====== ENTRIES SUPPLIED ======

(** ** Properties *)

(** C1: No entry is forgotten.  In every state the worker and the cache's
    clients can reach, whatever the order of lookups, answers, removals,
    flushes, evictions, rotations, ticks and renewals, every ordinary entry has
    a timer, a claim or a renewal in flight that will see to it; right after a
    tick an entry that has died is still held only while its renewal is in
    flight, so there are never more of them than renewals may run at once. *)
Theorem no_entry_forgotten `{Lru, IterOrder, MembershipGate, DueHeap} (powf : f64 → f64 → f64)
    (cfg : DnsCacheConfig) (g : gate) (th : ColdThresholds) (queue : RepairQueue) (start : Z)
    (w : World) :
  config_ok cfg → gate_ok g → 0 < start ≤ clock_max →
  reachable powf (world_new cfg g th queue start) w →
  (∀ k r, cache (w_cache w) !! k = Some r → is_permanent r = false →
   covered (w_cache w) (pool (w_cache w) (held (schedule (worker w)))) (due (worker w)) (flights w)
     (w_now w) k r) ∧
  (length (flights w) ≤ MAX_CONCURRENT_REFRESHES)%nat ∧
  ∀ thread now, w_now w ≤ now ≤ clock_max →
  let w' := on_tick w thread now in
  dead_in_flight w' ∧ (size (dead_entries w') ≤ MAX_CONCURRENT_REFRESHES)%nat.
Proof.
  intros Hcfg Hg Hs Hw.
  assert (Hok : world_ok w) by (eapply reachable_ok; [exact Hw|by apply world_new_ok]).
  split_and!; [apply (cov_entries _ _ _ _ _ (wo_cov _ Hok))|apply Hok|].
  intros thread now Hn w'. destruct (tick_ok w thread now Hok Hn) as (Hok' & Hd & _).
  split; [done|]. etrans; [by apply dead_entries_bound|]. apply Hok'.
Qed.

======

WHAT TO WORK ON: Write out each line of the data that holds the string "every".

EXERCISE SOLUTION:
(** C1: No entry is forgotten.  In every state the worker and the cache's
    flushes, evictions, rotations, ticks and renewals, every ordinary entry has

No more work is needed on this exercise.